• [Task description] Beginning with the line containing "Lemma processEvents_block evs" and ending with the last line of the entries below, copy each line exactly and nothing else.

• [Records from a collection]
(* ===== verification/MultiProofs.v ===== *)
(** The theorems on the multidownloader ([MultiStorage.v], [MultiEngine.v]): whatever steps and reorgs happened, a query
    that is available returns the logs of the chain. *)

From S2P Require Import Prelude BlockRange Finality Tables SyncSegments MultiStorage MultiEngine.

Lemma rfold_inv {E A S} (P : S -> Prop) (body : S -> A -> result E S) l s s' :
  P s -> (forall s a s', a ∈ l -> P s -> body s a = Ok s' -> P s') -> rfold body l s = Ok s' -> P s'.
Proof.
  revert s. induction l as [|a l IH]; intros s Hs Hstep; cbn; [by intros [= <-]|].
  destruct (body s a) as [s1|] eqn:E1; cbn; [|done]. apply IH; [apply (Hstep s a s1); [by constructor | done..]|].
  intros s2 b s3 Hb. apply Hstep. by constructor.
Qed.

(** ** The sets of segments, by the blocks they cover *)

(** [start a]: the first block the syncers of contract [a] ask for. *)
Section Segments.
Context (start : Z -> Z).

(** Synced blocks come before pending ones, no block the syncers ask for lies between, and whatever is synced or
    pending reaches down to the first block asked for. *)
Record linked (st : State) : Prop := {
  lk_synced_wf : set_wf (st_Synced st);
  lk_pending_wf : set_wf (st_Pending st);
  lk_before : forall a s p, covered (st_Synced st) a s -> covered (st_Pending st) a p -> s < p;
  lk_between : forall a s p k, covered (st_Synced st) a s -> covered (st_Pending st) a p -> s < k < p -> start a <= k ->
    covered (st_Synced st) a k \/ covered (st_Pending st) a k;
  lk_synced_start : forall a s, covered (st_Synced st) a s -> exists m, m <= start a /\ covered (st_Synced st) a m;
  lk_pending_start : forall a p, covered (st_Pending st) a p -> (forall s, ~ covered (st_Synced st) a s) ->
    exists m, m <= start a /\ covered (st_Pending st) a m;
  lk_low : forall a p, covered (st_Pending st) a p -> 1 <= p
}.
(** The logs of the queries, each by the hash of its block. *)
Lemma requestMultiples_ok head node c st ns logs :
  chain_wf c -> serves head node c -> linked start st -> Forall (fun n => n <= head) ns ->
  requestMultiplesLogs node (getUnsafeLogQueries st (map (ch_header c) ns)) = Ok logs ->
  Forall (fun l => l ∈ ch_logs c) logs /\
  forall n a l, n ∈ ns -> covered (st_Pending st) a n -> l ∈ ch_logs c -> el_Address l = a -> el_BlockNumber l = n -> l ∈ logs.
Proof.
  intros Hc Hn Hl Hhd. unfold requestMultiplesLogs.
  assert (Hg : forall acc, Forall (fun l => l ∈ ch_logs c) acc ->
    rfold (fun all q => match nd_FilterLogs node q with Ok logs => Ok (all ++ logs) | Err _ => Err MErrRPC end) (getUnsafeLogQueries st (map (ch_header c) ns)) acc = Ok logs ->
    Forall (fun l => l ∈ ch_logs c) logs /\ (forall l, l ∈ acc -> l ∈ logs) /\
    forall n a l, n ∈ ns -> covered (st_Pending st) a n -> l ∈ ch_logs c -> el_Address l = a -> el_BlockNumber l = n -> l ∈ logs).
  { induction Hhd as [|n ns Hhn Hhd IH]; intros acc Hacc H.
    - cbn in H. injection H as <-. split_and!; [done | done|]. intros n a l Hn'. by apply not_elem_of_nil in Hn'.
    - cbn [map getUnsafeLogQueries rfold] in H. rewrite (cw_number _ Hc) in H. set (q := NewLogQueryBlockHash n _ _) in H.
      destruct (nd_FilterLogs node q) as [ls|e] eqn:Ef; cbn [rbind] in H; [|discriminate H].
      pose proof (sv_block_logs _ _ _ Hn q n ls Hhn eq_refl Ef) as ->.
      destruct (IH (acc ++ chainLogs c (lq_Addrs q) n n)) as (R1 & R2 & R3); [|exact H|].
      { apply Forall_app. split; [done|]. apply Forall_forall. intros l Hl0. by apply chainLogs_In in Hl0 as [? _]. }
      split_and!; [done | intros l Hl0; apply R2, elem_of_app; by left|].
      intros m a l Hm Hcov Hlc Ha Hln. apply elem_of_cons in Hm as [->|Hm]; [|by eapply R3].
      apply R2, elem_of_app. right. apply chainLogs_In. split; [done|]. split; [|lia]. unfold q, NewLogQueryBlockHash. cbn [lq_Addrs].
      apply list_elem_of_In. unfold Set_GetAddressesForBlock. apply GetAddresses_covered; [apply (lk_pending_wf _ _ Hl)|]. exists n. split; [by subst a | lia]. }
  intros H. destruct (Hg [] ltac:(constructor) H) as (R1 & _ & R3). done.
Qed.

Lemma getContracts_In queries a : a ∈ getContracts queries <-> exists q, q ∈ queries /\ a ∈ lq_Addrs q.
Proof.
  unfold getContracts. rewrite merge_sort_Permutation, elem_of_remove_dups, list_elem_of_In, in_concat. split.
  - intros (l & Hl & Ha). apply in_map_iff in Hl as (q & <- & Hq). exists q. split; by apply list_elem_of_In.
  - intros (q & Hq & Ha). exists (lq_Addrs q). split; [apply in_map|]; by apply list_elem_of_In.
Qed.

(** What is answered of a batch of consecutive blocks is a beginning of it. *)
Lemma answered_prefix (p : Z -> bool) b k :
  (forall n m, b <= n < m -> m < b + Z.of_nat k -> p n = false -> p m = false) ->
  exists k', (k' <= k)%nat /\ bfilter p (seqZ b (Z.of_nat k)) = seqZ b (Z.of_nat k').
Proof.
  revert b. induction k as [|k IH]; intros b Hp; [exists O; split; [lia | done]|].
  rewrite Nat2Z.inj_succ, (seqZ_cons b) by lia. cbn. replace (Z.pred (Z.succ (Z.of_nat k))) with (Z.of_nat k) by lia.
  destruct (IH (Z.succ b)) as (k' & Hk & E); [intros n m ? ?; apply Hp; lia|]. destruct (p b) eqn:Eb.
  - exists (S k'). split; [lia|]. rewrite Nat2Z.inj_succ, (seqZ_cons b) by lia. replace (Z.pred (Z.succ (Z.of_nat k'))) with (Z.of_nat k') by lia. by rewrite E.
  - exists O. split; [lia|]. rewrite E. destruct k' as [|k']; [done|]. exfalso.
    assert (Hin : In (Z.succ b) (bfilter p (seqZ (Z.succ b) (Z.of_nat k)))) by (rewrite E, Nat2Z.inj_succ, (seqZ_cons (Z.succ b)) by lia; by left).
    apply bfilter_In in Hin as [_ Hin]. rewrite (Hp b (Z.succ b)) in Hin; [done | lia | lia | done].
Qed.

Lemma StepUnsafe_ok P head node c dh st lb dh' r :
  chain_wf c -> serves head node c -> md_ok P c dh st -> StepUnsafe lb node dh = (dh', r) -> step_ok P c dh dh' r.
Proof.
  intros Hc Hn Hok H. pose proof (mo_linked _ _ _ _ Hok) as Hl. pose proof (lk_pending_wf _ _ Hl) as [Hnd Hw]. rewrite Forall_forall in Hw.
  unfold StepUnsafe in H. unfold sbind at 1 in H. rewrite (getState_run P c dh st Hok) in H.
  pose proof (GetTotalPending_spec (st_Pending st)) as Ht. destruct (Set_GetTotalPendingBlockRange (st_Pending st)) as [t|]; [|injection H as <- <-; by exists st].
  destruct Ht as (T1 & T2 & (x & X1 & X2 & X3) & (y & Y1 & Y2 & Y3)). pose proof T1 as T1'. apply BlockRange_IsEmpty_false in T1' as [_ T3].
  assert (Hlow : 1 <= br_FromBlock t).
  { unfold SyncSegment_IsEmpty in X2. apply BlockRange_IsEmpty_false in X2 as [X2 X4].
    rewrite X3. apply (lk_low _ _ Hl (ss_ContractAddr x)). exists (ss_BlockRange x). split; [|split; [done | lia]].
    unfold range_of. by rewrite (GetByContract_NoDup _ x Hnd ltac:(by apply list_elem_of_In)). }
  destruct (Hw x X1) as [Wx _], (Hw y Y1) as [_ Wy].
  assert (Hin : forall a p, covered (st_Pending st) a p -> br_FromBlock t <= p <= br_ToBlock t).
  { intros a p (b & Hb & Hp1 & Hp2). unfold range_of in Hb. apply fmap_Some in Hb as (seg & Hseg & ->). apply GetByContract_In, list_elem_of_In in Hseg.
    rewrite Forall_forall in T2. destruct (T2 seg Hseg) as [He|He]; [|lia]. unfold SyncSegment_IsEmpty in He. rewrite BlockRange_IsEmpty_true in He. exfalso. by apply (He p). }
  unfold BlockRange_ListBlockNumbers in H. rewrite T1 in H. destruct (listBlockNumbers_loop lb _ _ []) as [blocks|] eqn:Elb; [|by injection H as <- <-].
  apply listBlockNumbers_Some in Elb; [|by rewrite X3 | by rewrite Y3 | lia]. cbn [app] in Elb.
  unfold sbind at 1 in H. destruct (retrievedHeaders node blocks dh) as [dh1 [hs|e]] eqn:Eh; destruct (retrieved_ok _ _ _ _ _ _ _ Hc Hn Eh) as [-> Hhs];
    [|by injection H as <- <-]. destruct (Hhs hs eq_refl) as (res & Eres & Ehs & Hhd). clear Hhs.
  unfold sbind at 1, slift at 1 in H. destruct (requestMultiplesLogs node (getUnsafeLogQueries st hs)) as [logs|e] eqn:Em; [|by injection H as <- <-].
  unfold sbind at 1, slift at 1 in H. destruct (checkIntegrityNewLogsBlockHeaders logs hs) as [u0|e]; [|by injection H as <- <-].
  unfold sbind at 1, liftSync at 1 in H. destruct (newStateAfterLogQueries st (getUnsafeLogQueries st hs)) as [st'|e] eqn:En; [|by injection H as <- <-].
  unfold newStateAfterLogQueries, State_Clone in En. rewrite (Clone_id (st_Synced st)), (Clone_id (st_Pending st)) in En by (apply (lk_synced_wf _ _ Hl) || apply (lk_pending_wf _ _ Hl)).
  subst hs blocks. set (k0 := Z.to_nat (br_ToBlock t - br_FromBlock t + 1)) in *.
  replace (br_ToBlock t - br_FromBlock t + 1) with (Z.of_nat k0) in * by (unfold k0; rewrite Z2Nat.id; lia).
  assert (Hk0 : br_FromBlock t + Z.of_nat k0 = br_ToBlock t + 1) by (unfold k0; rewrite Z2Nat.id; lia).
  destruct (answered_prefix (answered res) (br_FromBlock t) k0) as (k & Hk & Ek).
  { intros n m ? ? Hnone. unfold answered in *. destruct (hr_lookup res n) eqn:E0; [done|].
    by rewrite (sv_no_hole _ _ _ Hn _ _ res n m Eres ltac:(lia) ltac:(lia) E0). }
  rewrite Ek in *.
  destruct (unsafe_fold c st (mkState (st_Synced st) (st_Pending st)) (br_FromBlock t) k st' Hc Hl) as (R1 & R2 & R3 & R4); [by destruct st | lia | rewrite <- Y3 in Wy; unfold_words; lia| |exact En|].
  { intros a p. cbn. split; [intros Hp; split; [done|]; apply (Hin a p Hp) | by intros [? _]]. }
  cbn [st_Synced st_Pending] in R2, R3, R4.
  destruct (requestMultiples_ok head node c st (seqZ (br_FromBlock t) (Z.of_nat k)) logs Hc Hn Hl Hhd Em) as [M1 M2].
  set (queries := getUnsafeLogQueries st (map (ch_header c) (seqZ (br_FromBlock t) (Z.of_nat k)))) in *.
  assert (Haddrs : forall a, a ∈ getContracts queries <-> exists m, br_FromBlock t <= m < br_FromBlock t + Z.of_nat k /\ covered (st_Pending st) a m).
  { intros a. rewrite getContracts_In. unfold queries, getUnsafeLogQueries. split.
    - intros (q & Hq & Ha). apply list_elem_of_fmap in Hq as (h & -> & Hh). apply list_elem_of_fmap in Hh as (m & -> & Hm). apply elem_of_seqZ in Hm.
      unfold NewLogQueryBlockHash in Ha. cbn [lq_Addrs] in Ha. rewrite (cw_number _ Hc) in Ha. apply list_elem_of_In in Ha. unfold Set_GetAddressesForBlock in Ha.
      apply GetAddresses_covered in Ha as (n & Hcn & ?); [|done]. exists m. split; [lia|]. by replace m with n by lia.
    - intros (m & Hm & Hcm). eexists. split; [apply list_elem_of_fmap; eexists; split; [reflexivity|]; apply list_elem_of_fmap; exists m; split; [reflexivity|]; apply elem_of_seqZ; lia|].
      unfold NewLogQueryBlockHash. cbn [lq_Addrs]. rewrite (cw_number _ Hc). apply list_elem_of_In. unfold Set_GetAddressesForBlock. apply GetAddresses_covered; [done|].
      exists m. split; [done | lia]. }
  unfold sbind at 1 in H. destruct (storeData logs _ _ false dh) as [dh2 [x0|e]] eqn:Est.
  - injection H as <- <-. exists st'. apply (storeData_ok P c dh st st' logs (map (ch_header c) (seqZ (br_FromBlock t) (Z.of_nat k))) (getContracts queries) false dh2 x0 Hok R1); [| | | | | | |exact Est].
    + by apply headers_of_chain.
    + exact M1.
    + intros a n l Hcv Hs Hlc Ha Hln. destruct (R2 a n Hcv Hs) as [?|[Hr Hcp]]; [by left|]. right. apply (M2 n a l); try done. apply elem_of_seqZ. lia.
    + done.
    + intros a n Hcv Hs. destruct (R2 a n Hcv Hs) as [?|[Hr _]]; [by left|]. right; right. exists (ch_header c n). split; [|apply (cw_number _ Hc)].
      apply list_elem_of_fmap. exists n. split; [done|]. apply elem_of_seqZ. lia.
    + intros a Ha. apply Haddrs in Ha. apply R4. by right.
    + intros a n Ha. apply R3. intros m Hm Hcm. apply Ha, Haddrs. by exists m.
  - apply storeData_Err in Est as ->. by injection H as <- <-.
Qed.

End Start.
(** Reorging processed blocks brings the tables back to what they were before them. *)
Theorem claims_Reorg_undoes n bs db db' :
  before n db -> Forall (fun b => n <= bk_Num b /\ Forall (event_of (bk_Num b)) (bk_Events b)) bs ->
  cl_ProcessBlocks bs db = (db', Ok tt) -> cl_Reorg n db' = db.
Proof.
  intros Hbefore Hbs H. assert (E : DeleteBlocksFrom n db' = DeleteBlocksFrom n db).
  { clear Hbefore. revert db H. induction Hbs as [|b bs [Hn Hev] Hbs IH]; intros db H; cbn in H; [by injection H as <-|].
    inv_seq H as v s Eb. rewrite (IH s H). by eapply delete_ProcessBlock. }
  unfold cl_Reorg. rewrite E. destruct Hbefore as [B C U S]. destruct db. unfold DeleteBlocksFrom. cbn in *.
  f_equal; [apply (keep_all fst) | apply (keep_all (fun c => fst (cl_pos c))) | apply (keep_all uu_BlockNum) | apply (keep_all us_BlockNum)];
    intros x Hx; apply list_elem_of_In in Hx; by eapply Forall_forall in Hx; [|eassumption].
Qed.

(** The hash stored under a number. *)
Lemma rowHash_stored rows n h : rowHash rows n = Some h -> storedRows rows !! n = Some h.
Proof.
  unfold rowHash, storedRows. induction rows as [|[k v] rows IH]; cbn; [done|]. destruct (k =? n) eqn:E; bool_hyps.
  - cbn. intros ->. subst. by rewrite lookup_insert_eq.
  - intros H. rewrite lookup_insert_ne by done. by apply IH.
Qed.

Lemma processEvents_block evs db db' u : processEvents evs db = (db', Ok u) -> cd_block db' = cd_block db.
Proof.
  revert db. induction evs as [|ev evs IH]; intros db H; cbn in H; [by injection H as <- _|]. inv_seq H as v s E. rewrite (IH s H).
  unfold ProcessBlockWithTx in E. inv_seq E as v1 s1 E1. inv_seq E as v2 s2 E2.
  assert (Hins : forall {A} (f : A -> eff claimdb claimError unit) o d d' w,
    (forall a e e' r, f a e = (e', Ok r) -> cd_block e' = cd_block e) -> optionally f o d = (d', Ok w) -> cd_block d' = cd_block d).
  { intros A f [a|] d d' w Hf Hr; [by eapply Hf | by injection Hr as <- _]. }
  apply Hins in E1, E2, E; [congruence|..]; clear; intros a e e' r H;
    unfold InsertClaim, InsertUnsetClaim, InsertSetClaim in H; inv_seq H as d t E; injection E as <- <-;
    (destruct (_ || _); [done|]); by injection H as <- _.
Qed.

• [Result of the task]
Lemma processEvents_block evs db db' u : processEvents evs db = (db', Ok u) -> cd_block db' = cd_block db.
Proof.
  revert db. induction evs as [|ev evs IH]; intros db H; cbn in H; [by injection H as <- _|]. inv_seq H as v s E. rewrite (IH s H).
  unfold ProcessBlockWithTx in E. inv_seq E as v1 s1 E1. inv_seq E as v2 s2 E2.
  assert (Hins : forall {A} (f : A -> eff claimdb claimError unit) o d d' w,
    (forall a e e' r, f a e = (e', Ok r) -> cd_block e' = cd_block e) -> optionally f o d = (d', Ok w) -> cd_block d' = cd_block d).
  { intros A f [a|] d d' w Hf Hr; [by eapply Hf | by injection Hr as <- _]. }
  apply Hins in E1, E2, E; [congruence|..]; clear; intros a e e' r H;
    unfold InsertClaim, InsertUnsetClaim, InsertSetClaim in H; inv_seq H as d t E; injection E as <- <-;
    (destruct (_ || _); [done|]); by injection H as <- _.
Qed.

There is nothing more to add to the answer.